Menurut keterangan pihak Abdul Karim U, lahan tersebut telah lama dikelola tanpa persoalan berarti. Namun belakangan, muncul dugaan adanya upaya penyerobotan yang bahkan disebut telah mencapai lokasi rumah yang berada di dalam kawasan tersebut.
Pihak Abdul Karim U menilai tindakan tersebut menunjukkan itikad yang tidak baik dan diduga mengabaikan batas-batas yang telah disepakati di lapangan.
Mereka juga mengungkapkan bahwa aktivitas di lokasi dilakukan oleh pekerja atau buruh tani yang diduga bekerja atas arahan Abdul Latif bersama anaknya, Ilham. Para pekerja disebut mengaku menjalankan pekerjaan atas perintah seseorang bernama Hamzah.
Saat dikonfirmasi melalui sambungan telepon, Hamzah, menurut pihak pelapor, menyatakan bahwa pekerjaan di lahan tersebut dilakukan berdasarkan perintah seorang oknum anggota Polres Pasangkayu berinisial BU. Selain itu, juga muncul dugaan adanya keterlibatan oknum kepala desa dalam persoalan tersebut. Dugaan tersebut hingga kini masih memerlukan pembuktian lebih lanjut dari pihak berwenang.
Di sisi lain, sejumlah saksi mengaku telah menunjukkan tapal batas objek lahan secara langsung di lapangan. Meski demikian, pihak Abdul Karim U menyebut aktivitas penguasaan lahan oleh pihak lain masih terus berlangsung dan diduga telah melewati batas yang telah ditentukan bersama.

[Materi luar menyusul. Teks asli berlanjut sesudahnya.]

(* ===== verification/BadgerStore.v ===== *)
(** * The Badger backend: loading and saving

    Models the transactions, [Load], [Save] and the migration of
    [internal/state/badger_store.go].  The database is third-party code: it is a type
    with the operations of [KVStore], of which [KVLaws] states what the code relies
    on, and maps implement it.  A value is the document it decodes to ([Doc]).  A
    transaction that fails leaves the database as it was. *)

From S2P Require Import Prelude GoStd GoBase64 Paths Block StoreData Store ApplyGate Jobs Settings BadgerKeys.
From Stdlib Require Import Ascii.

Local Open Scope Z_scope.

(** ** Documents and databases *)

Inductive Doc :=
| DocManifest (m : Manifest)
| DocUint (z : Z)
| DocHint (h : RenameHint)
| DocSummary (s : FolderSummary)
| DocCheckpoint (c : PeerApplyCheckpoint)
| DocCompaction (c : MetadataCompactionSnapshot)
| DocMarker (m : SnapshotMarker)
| DocArchive (j : ArchiveIntakeJob)
| DocRestore (j : BackupRestoreJob)
| DocRetention (j : BackupRetentionJob)
| DocRepair (j : BackupRepairJob)
| DocWrite (w : PendingWrite)
| DocDelete (d : SkippedDelete)
| DocSettings (d : NodeSettingsDocument)
| DocChange (c : PendingSettingsChange)
| DocRef (r : BlockRef)
| DocSnapshot (s : snapshot)
| DocBad.

(** [json.Unmarshal] into a variable of each type. *)
Definition as_manifest (d : Doc) : result StoreErr Manifest := match d with DocManifest m => Ok m | _ => Err ErrUnmarshal end.
Definition as_uint (d : Doc) : result StoreErr Z := match d with DocUint z => Ok z | _ => Err ErrUnmarshal end.
Definition as_hint (d : Doc) : result StoreErr RenameHint := match d with DocHint h => Ok h | _ => Err ErrUnmarshal end.
Definition as_summary (d : Doc) : result StoreErr FolderSummary := match d with DocSummary s => Ok s | _ => Err ErrUnmarshal end.
Definition as_checkpoint (d : Doc) : result StoreErr PeerApplyCheckpoint := match d with DocCheckpoint c => Ok c | _ => Err ErrUnmarshal end.
Definition as_compaction (d : Doc) : result StoreErr MetadataCompactionSnapshot := match d with DocCompaction c => Ok c | _ => Err ErrUnmarshal end.
Definition as_marker (d : Doc) : result StoreErr SnapshotMarker := match d with DocMarker m => Ok m | _ => Err ErrUnmarshal end.
Definition as_archive (d : Doc) : result StoreErr ArchiveIntakeJob := match d with DocArchive j => Ok j | _ => Err ErrUnmarshal end.
Definition as_restore (d : Doc) : result StoreErr BackupRestoreJob := match d with DocRestore j => Ok j | _ => Err ErrUnmarshal end.
Definition as_retention (d : Doc) : result StoreErr BackupRetentionJob := match d with DocRetention j => Ok j | _ => Err ErrUnmarshal end.
Definition as_repair (d : Doc) : result StoreErr BackupRepairJob := match d with DocRepair j => Ok j | _ => Err ErrUnmarshal end.
Definition as_write (d : Doc) : result StoreErr PendingWrite := match d with DocWrite w => Ok w | _ => Err ErrUnmarshal end.
Definition as_delete (d : Doc) : result StoreErr SkippedDelete := match d with DocDelete d => Ok d | _ => Err ErrUnmarshal end.
Definition as_settings (d : Doc) : result StoreErr NodeSettingsDocument := match d with DocSettings d => Ok d | _ => Err ErrUnmarshal end.
Definition as_change (d : Doc) : result StoreErr PendingSettingsChange := match d with DocChange c => Ok c | _ => Err ErrUnmarshal end.
Definition as_ref (d : Doc) : result StoreErr BlockRef := match d with DocRef r => Ok r | _ => Err ErrUnmarshal end.

(** What a transaction offers: [Get], [Set], [Delete], and the keys an iterator visits. *)
Class KVStore (DB : Type) := {
  kv_get : DB -> string -> option Doc;
  kv_set : string -> Doc -> DB -> DB;
  kv_delete : string -> DB -> DB;
  kv_keys : DB -> list string
}.

Class KVLaws (DB : Type) `{KVStore DB} : Prop := {
  kv_set_eq key v db : kv_get (kv_set key v db) key = Some v;
  kv_set_ne key key' v db : key <> key' -> kv_get (kv_set key v db) key' = kv_get db key';
  kv_delete_eq key db : kv_get (kv_delete key db) key = None;
  kv_delete_ne key key' db : key <> key' -> kv_get (kv_delete key db) key' = kv_get db key';
  kv_keys_get key db : key ∈ kv_keys db <-> is_Some (kv_get db key);
  kv_keys_NoDup db : NoDup (kv_keys db);
  kv_keys_sorted db : StronglySorted (not_after str_lt) (kv_keys db)
}.

#[export] Instance map_kv : KVStore (gmap string Doc) := {|
  kv_get db key := db !! key;
  kv_set key v db := <[key := v]> db;
  kv_delete key db := delete key db;
  kv_keys db := sorted_keys db
|}.

#[export] Instance map_kv_laws : KVLaws (gmap string Doc).
Proof.
  split; cbn.
  - intros. apply lookup_insert_eq.
  - intros. by apply lookup_insert_ne.
  - intros. apply lookup_delete_eq.
  - intros. by apply lookup_delete_ne.
  - intros. unfold sorted_keys. rewrite elem_of_sort_by. apply elem_of_keys.
  - intros db. unfold sorted_keys. rewrite sort_by_perm. apply NoDup_fst_map_to_list.
  - intros db. apply sort_by_sorted, _.
Qed.

Create Rewrite HintDb lookups.

Section badger.
Context {DB : Type} `{KVStore DB}.

(** ** Transactions *)

(** The database, and whether reading it and committing to it fail. *)
Record badgerSnapshotBackend := mkBadger {
  badger_db : DB;
  badger_viewFault : bool;
  badger_updateFault : bool
}.

Definition with_db (db : DB) (b : badgerSnapshotBackend) : badgerSnapshotBackend :=
  mkBadger db (badger_viewFault b) (badger_updateFault b).

(** The same database, with the next commit failing or not. *)
Definition with_commit_fault (fault : bool) (b : badgerSnapshotBackend) : badgerSnapshotBackend :=
  mkBadger (badger_db b) (badger_viewFault b) fault.

Definition View {A} (b : badgerSnapshotBackend) (f : DB -> result StoreErr A) : result StoreErr A :=
  if badger_viewFault b then Err ErrReadFile else f (badger_db b).

Definition Update (b : badgerSnapshotBackend) (f : DB -> result StoreErr DB) : badgerSnapshotBackend * result StoreErr unit :=
  match f (badger_db b) with
  | Err e => (b, Err e)
  | Ok db => if badger_updateFault b then (b, Err ErrSave) else (with_db db b, Ok tt)
  end.

(** Checks before a transaction. *)
Definition checkedB (b : badgerSnapshotBackend) (c : result StoreErr unit) (k : badgerSnapshotBackend * result StoreErr unit) : badgerSnapshotBackend * result StoreErr unit :=
  match c with Ok _ => k | Err e => (b, Err e) end.

Definition badgerSetJSON (key : string) (value : Doc) (db : DB) : DB := kv_set key value db.

(** The items of an iterator with a prefix. *)
Definition scan (prefix : string) (db : DB) : list (string * Doc) :=
  omap (fun key => pair key <$> kv_get db key) (List.filter (fun key => has_prefix key prefix) (kv_keys db)).

Definition badgerDeletePrefix (prefix : string) (db : DB) : DB :=
  foldl (fun db key => kv_delete key db) db (scan prefix db).*1.

Definition badgerSnapshotKey : string := "state/snapshot/v1".

Definition badgerClearKeyspace (db : DB) : DB :=
  let db := kv_delete badgerSnapshotKey db in
  foldl (fun db key => kv_delete key db) db (scan badgerKeyPrefix db).*1.

(** A record that may be missing. *)
Definition get_doc {A} (as_ : Doc -> result StoreErr A) (key : string) (db : DB) : result StoreErr (option A) :=
  match kv_get db key with
  | None => Ok None
  | Some d => Some <$> as_ d
  end.

(** The documents of a scan. *)
Fixpoint decode_all {A} (as_ : Doc -> result StoreErr A) (items : list (string * Doc)) : result StoreErr (list A) :=
  match items with
  | [] => Ok []
  | item :: items' => x ← as_ item.2; l ← decode_all as_ items'; Ok (x :: l)
  end.

Definition badgerReadUint64 (key : string) (db : DB) : result StoreErr Z :=
  default 0 <$> get_doc as_uint key db.

(** ** Writing a snapshot *)

Definition badgerSetAll {A} (key : A -> string) (value : A -> Doc) (l : list A) (db : DB) : DB :=
  foldl (fun db x => badgerSetJSON (key x) (value x) db) db l.

(** The loops over a map of maps, and a map of maps of maps. *)
Definition entries2 {K V} `{Countable K} (m : gmap string (gmap K V)) : list (string * (K * V)) :=
  outer ← map_to_list m; (fun kv => (outer.1, kv)) <$> map_to_list outer.2.

Definition entries3 {K V} `{Countable K} (m : gmap string (gmap string (gmap K V))) : list (string * (string * (K * V))) :=
  outer ← map_to_list m; (fun kv => (outer.1, kv)) <$> entries2 outer.2.

Definition set2 {K V} `{Countable K} (key : string -> K -> string) (value : V -> Doc) (m : gmap string (gmap K V)) : DB -> DB :=
  badgerSetAll (fun e => key e.1 e.2.1) (fun e => value e.2.2) (entries2 m).

Definition set3 {K V} `{Countable K} (key : string -> string -> K -> string) (value : V -> Doc)
    (m : gmap string (gmap string (gmap K V))) : DB -> DB :=
  badgerSetAll (fun e => key e.1 e.2.1 e.2.2.1) (fun e => value e.2.2.2) (entries3 m).

Definition indexBlock (folderID rel : string) (b : Block) (db : DB) : DB :=
  badgerSetJSON (badgerBlockIndexKey (Block_Size b) (Block_Hash b) folderID rel (Block_Index b)) (DocRef (mkBlockRef folderID rel b)) db.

Kasus ini pun memunculkan tuntutan agar aparat penegak hukum bertindak profesional, transparan, dan tidak berpihak. Masyarakat berharap seluruh pihak yang namanya disebut dalam perkara ini dapat memberikan klarifikasi, sementara aparat terkait segera melakukan penyelidikan guna memastikan kebenaran atas dugaan penyerobotan lahan dan dugaan keterlibatan oknum aparat maupun pemerintah desa.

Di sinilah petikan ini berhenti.